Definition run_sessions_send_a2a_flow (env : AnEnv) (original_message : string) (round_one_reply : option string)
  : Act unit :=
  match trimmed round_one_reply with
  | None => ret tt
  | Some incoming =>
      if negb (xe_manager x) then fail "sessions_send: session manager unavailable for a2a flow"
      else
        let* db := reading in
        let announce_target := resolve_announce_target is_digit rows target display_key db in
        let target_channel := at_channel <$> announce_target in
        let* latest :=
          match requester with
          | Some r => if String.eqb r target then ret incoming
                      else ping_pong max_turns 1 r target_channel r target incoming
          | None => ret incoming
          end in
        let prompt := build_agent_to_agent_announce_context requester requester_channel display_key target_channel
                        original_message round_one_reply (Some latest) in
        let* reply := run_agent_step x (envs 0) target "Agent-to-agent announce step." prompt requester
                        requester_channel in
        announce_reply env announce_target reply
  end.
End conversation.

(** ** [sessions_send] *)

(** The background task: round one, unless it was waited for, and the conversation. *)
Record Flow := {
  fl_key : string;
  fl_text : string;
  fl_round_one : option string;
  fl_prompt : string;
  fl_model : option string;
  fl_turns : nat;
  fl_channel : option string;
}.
--------------------------------------------------
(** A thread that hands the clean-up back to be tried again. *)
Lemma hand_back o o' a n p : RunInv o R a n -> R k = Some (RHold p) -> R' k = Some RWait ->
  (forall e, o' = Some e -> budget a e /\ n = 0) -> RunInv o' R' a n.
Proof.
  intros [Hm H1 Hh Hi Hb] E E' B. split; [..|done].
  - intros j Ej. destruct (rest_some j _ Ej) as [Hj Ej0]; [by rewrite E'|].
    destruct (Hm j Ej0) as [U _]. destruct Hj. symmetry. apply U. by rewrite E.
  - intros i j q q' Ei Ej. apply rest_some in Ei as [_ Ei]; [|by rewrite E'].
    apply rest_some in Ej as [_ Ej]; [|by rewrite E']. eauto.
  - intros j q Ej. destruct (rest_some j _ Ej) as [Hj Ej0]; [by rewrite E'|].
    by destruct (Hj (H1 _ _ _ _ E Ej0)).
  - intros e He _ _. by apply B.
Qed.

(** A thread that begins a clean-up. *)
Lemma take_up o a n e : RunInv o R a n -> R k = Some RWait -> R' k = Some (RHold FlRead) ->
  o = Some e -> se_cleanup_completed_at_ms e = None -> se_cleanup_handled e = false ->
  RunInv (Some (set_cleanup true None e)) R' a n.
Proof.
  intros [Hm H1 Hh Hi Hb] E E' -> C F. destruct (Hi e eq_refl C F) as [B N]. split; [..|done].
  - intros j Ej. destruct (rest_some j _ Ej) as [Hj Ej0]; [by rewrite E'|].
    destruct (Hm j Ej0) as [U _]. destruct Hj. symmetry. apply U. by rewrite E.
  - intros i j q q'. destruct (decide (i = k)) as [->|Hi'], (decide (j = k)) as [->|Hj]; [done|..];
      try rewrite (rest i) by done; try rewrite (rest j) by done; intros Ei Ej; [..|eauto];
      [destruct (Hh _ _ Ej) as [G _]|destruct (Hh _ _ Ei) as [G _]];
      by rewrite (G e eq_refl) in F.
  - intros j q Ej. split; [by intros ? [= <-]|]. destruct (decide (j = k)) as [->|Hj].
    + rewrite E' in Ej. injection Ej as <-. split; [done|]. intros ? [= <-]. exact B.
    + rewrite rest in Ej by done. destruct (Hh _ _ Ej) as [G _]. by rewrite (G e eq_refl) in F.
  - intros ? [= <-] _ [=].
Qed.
--------------------------------------------------
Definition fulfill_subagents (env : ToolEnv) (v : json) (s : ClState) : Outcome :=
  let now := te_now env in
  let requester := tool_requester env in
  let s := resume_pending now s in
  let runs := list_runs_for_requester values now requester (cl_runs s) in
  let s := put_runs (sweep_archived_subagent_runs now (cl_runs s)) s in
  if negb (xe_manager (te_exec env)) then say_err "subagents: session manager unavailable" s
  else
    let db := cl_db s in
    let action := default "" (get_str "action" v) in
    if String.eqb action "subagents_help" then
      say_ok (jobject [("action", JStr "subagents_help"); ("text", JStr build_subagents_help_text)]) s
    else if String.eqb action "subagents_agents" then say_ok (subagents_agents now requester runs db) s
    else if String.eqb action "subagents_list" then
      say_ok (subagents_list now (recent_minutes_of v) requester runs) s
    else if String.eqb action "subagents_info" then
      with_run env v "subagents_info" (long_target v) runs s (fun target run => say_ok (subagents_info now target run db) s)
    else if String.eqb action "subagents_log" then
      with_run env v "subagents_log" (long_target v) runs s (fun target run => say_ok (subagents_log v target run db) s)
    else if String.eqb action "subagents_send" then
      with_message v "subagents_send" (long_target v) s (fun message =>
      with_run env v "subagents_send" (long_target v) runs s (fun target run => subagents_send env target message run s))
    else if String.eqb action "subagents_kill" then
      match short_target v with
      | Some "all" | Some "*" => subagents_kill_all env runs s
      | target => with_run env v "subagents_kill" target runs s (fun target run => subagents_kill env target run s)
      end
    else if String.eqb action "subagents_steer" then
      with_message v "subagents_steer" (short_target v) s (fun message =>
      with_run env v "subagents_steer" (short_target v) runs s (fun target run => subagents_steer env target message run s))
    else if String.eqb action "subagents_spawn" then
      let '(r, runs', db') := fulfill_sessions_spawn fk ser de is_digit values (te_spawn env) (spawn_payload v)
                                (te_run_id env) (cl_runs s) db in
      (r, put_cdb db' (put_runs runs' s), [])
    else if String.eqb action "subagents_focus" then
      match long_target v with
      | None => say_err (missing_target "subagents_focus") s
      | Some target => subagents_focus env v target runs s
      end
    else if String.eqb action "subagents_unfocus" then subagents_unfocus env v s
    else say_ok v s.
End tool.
--------------------------------------------------
WORK REQUIRED:
From the entries above, write out only the lines starting at the line that holds "Definition run_sessions_send_a2a_flow (env" and ending at the line that holds "let* db := reading in", keeping both and matching them exactly.

EXERCISE RESULT:
Definition run_sessions_send_a2a_flow (env : AnEnv) (original_message : string) (round_one_reply : option string)
  : Act unit :=
  match trimmed round_one_reply with
  | None => ret tt
  | Some incoming =>
      if negb (xe_manager x) then fail "sessions_send: session manager unavailable for a2a flow"
      else
        let* db := reading in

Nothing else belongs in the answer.